I have had the fun of
Proraso Green and Blue
Lavanda
Lea classic cream

All in a tube, and the tubes all shared the same interesting action. Once the seals were broken and the caps came off, they actually emptied themselves out. yes, for some reason in all these tubes the contents would actually come out without having to squeeze the tubes.

yes, all the tubes felt like over inflated balloons,a nd the speed at which they emptied themselves increased after I had squeezed the tubes for a shave.

The folks who make lavanda have NEVER had anyone mention this to them before. Im just curious as to what was going on with these tubes.
 
That’s been my experience as well....it is a bit annoying, but I really like those creams!!! Curious to hear the science behind the phenomenon.
 

Pepin

Ambassador
I have Proraso Blue, and GFT Spanish Leather; never seen this happen.
Sounds like they became pressurized somehow.
 
I've had this with my Proraso tube and I thought that it has to do with the tube being metal. When you squeeze a metal tube a tiny bit, it doesn't return to its original shape, the deformed metal pressures some of the cream out. The problem was gone once I stopped applying any pressure to it with my fingers. Not sure about Lavanda, but I think Lea comes in a metal tube too?
 
They're probably filled by something like this:

Crimping the tube on the open end puts a slight amount of pressure on the contents, so they spill out.

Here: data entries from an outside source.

(* ===== verification/SecureResourceManager.v ===== *)
(** * SecureResourceManager: from a request to its answer

    Models the request path of
    [resource/csdk/security/src/secureresourcemanager.c]: building the request
    context, asking [PolicyEngine] and either handing the request to the stack
    or answering UNAUTHORIZED.  What leaves the component is the list of
    events it causes.  The resource directory of the stack and the outcome of
    [CASendResponse] are the class [SrmEnv].

    The main theorem follows a request from its URI and method to the one
    event it causes. *)
From S2P Require Import Prelude Chain OicString Strptime Calendar Acl Svr Onboarding CaCommon PolicyEngine.

Definition OIC_R_SACL_TYPE : Z := 9.
Definition OIC_R_SVC_TYPE : Z := 10.

Definition OIC_RSRC_ACL_URI := chars "/oic/sec/acl".
Definition OIC_RSRC_ACL2_URI := chars "/oic/sec/acl2".
Definition OIC_RSRC_AMACL_URI := chars "/oic/sec/amacl".
Definition OIC_RSRC_CRED_URI := chars "/oic/sec/cred".
Definition OIC_RSRC_CRL_URI := chars "/oic/sec/crl".
Definition OIC_RSRC_CSR_URI := chars "/oic/sec/csr".
Definition OIC_RSRC_DOXM_URI := chars "/oic/sec/doxm".
Definition OIC_RSRC_PSTAT_URI := chars "/oic/sec/pstat".
Definition OIC_RSRC_ROLES_URI := chars "/oic/sec/roles".
Definition OIC_RSRC_SVC_URI := chars "/oic/sec/svc".
Definition OIC_RSRC_SACL_URI := chars "/oic/sec/sacl".
Definition OIC_RSRC_VER_URI := chars "/oic/sec/ver".
Definition OC_RSRVD_PROV_CRL_URL := chars "/oic/credprov/crl".

Definition MAX_URI_LENGTH : Z := 256.
Definition OC_DISCOVERABLE : Z := 1.

(** ** URIs *)

(** The length up to the query, [strlen] without one. *)
Definition path_length (uri : list Z) : Z :=
  match after_char 63 uri with
  | Some query => Z.of_nat (length uri - length query) - 1
  | None => Z.of_nat (length uri)
  end.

Interestingly enough, the airtight plastic bladder used for Proraso Single Blade doesn't do the same.
 
I too have noticed this on occasion with shaving creams.

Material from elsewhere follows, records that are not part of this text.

(* ===== verification/Payload.v ===== *)
(** * Payload: representation payloads

    Models the representation payloads of [csdk/stack/src/ocpayload.c], types in
    [csdk/include/octypes.h]: a payload is a list of named values, a value a
    type and the member of a union, which may be a payload again or an array of
    up to three dimensions.

    A pointer is the value it owns, [None] for NULL; the allocator and the
    number of blocks in use are those of [Heap].  Reading another member than
    the one that was stored, an element past the end of an array or a cell that
    was never written, and following NULL, are undefined. *)
From Stdlib Require Import SpecFloat.
From S2P Require Import Prelude Effects Heap.

Inductive OCRepPayloadPropType :=
  | OCREP_PROP_NULL | OCREP_PROP_INT | OCREP_PROP_DOUBLE | OCREP_PROP_BOOL
  | OCREP_PROP_STRING | OCREP_PROP_BYTE_STRING | OCREP_PROP_OBJECT | OCREP_PROP_ARRAY.

#[export] Instance OCRepPayloadPropType_eq_dec : EqDecision OCRepPayloadPropType.
Proof. solve_decision. Defined.

Record OCByteString := { bytes : option (list Z); len : Z }.

(** [dimensions], [MAX_REP_ARRAY_DEPTH] of them. *)
Definition dims : Type := Z * Z * Z.

(** The members of the union of an array.  A cell of a block that [OICMalloc]
    returned is [None] until it is written. *)
Inductive array_ptr (R : Type) :=
  | iArray (p : option (list (option Z)))
  | dArray (p : option (list (option spec_float)))
  | bArray (p : option (list (option bool)))
  | strArray (p : option (list (option (option string))))
  | ocByteStrArray (p : option (list OCByteString))
  | objArray (p : option (list (option R))).

Arguments iArray {R}. Arguments dArray {R}. Arguments bArray {R}. Arguments strArray {R}.
Arguments ocByteStrArray {R}. Arguments objArray {R}.

Record OCRepPayloadValueArray (R : Type) := {
  arr_type : OCRepPayloadPropType;
  dimensions : dims;
  elems : array_ptr R;
}.

Arguments arr_type {R}. Arguments dimensions {R}. Arguments elems {R}. Arguments Build_OCRepPayloadValueArray {R}.

(** The member that was stored last; [no_member] when the union has only been
    zeroed or what it held has been released. *)
Inductive member (R : Type) :=
  | no_member
  | m_i (i : Z)
  | m_d (d : spec_float)
  | m_b (b : bool)
  | m_str (str : option string)
  | m_ocByteStr (b : OCByteString)
  | m_obj (obj : option R)
  | m_arr (arr : OCRepPayloadValueArray R).

Arguments no_member {R}. Arguments m_i {R}. Arguments m_d {R}. Arguments m_b {R}. Arguments m_str {R}.
Arguments m_ocByteStr {R}. Arguments m_obj {R}. Arguments m_arr {R}.

(** The list [next] is that of the payload. *)
Record OCRepPayloadValue (R : Type) := {
  name : option string;
  type : OCRepPayloadPropType;
  content : member R;
}.

Arguments name {R}. Arguments type {R}. Arguments content {R}. Arguments Build_OCRepPayloadValue {R}.

(** A string list is the list of the values of its nodes. *)
Definition OCStringLL : Type := list (option string).

Inductive OCRepPayload := Rep
  (uri : option string) (types interfaces : OCStringLL)
  (values : list (OCRepPayloadValue OCRepPayload)) (next : option OCRepPayload).

Definition uri '(Rep u _ _ _ _) := u.
Definition types '(Rep _ t _ _ _) := t.
Definition interfaces '(Rep _ _ i _ _) := i.
Definition values '(Rep _ _ _ v _) := v.
Definition next '(Rep _ _ _ _ n) := n.

Definition set_uri u '(Rep _ t i v n) := Rep u t i v n.
Definition set_types t '(Rep u _ i v n) := Rep u t i v n.
Definition set_interfaces i '(Rep u t _ v n) := Rep u t i v n.
Definition set_values v '(Rep u t i _ n) := Rep u t i v n.

Definition value : Type := OCRepPayloadValue OCRepPayload.

(** Sizes of the structures and of the cells of arrays. *)
Definition sizeof_rep : Z := 48.
Definition sizeof_value : Z := 64.
Definition sizeof_string_ll : Z := 16.
Definition sizeof_byte_string : Z := 16.
Definition sizeof_word : Z := 8.

(** ** Arrays *)

Definition MAX_REP_ARRAY_DEPTH : nat := 3.

Fixpoint dim_loop (l : list Z) (total : Z) : Z :=
  match l with
  | [] => total
  | d :: l' => if d =? 0 then total else dim_loop l' (u64 (total * d))
  end.

Definition calcDimTotal (d : dims) : Z :=
  let '(d0, d1, d2) := d in
  if d0 =? 0 then 0 else dim_loop [d0; d1; d2] 1.

(** The first [n] elements of the block [p] points to, for a loop over them. *)
Definition elements {A} (p : option (list A)) (n : Z) : ub (list A) :=
  if n =? 0 then Some []
  else
    match p with
    | Some l => if n <=? Z.of_nat (length l) then Some (take (Z.to_nat n) l) else None
    | None => None
    end.

(** How many cells of [size] bytes a block for [n] of them has: the product
    wraps. *)
Definition cells (size n : Z) : Z := u64 (n * size) / size.

(** The loop [for (i = 0; i < n; ++i)] with an operation on each element, and
    the one that collects what the operation returns. *)
Section Loops.
Context {A B : Type} (f : A -> M heap B).

Fixpoint each_n (n : nat) (l : list A) {struct l} : M heap unit :=
  match n, l with
  | O, _ => mret tt
  | S n', x :: l' => _ ← f x; each_n n' l'
  | S _, [] => undefined
  end.

Fixpoint map_n (n : nat) (l : list A) {struct l} : M heap (list B) :=
  match n, l with
  | O, _ => mret []
  | S n', x :: l' => y ← f x; r ← map_n n' l'; mret (y :: r)
  | S _, [] => undefined
  end.

Definition each (n : Z) (p : option (list A)) : M heap unit :=
  if n =? 0 then mret tt else match p with Some l => each_n (Z.to_nat n) l | None => undefined end.

Definition collect (n : Z) (p : option (list A)) : M heap (list B) :=
  if n =? 0 then mret [] else match p with Some l => map_n (Z.to_nat n) l | None => undefined end.
End Loops.

(** The value of a cell that has been written. *)
Definition written {A} (l : list (option A)) : ub (list A) := mapM id l.

(** ** Releasing *)

Fixpoint OCFreeOCStringLL (ll : OCStringLL) : M heap unit :=
  match ll with
  | [] => mret tt
  | v :: rest => _ ← OCFreeOCStringLL rest; _ ← OICFree v; OICFree (Some tt)
  end.

Section Release.
Context {R : Type} (destroy : R -> M heap unit).

Definition destroy_obj (o : option R) : M heap unit :=
  match o with Some p => destroy p | None => mret tt end.

(** Every block of the array is released, but for arrays of arrays. *)
Definition free_array (a : OCRepPayloadValueArray R) : M heap unit :=
  let dimTotal := calcDimTotal (dimensions a) in
  match arr_type a, elems a with
  | OCREP_PROP_INT, iArray p => OICFree p
  | OCREP_PROP_DOUBLE, dArray p => OICFree p
  | OCREP_PROP_BOOL, bArray p => OICFree p
  | OCREP_PROP_STRING, strArray p =>
      _ ← each (fun c => s ← lift c; OICFree s) dimTotal p; OICFree p
  | OCREP_PROP_BYTE_STRING, ocByteStrArray p =>
      _ ← each (fun b => OICFree (bytes b)) dimTotal p; OICFree p
  | OCREP_PROP_OBJECT, objArray p =>
      _ ← each destroy_obj dimTotal p; OICFree p
  | OCREP_PROP_NULL, _ | OCREP_PROP_ARRAY, _ => mret tt
  | _, _ => undefined
  end.

Definition OCFreeRepPayloadValueContents (val : OCRepPayloadValue R) : M heap unit :=
  match type val, content val with
  | OCREP_PROP_STRING, m_str s => OICFree s
  | OCREP_PROP_BYTE_STRING, m_ocByteStr b => OICFree (bytes b)
  | OCREP_PROP_OBJECT, m_obj o => destroy_obj o
  | OCREP_PROP_ARRAY, m_arr a => free_array a
  | OCREP_PROP_STRING, _ | OCREP_PROP_BYTE_STRING, _ | OCREP_PROP_OBJECT, _ | OCREP_PROP_ARRAY, _ => undefined
  | _, _ => mret tt
  end.

Fixpoint OCFreeRepPayloadValue (l : list (OCRepPayloadValue R)) : M heap unit :=
  match l with
  | [] => mret tt
  | val :: rest =>
      _ ← OICFree (name val); _ ← OCFreeRepPayloadValueContents val;
      _ ← OCFreeRepPayloadValue rest; OICFree (Some tt)
  end.
End Release.

Fixpoint destroy_rep (p : OCRepPayload) : M heap unit :=
  let '(Rep u t i v n) := p in
  _ ← OICFree u;
  _ ← OCFreeOCStringLL t;
  _ ← OCFreeOCStringLL i;
  _ ← OCFreeRepPayloadValue destroy_rep v;
  _ ← match n with Some q => destroy_rep q | None => mret tt end;
  OICFree (Some tt).

Definition OCRepPayloadDestroy (payload : option OCRepPayload) : M heap unit :=
  destroy_obj destroy_rep payload.

(** ** Copying *)

(** [acc] is what has been copied; it is released when a node cannot be had. *)
Fixpoint clone_string_ll (acc : OCStringLL) (ll : OCStringLL) : M heap OCStringLL :=
  match ll with
  | [] => mret acc
  | v :: rest =>
      ok ← OICCalloc 1 sizeof_string_ll;
      if negb ok then _ ← OCFreeOCStringLL acc; mret []
      else s ← OICStrdup v; clone_string_ll (acc ++ [s]) rest
  end.

Definition CloneOCStringLL (ll : OCStringLL) : M heap OCStringLL := clone_string_ll [] ll.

More often I have seen the opposite, that (e.g. Lavanda) shaving cream has thickened and it takes some effort to force it out of the tube. The latter can be remedied by placing the tube in the refrigerator for a few hours.

I have surmised that this is something that may occur during storage, either due to length of time or temperature effects.
Neither solidification nor liquefaction seem to have a detrimental effect on the performance though.


B.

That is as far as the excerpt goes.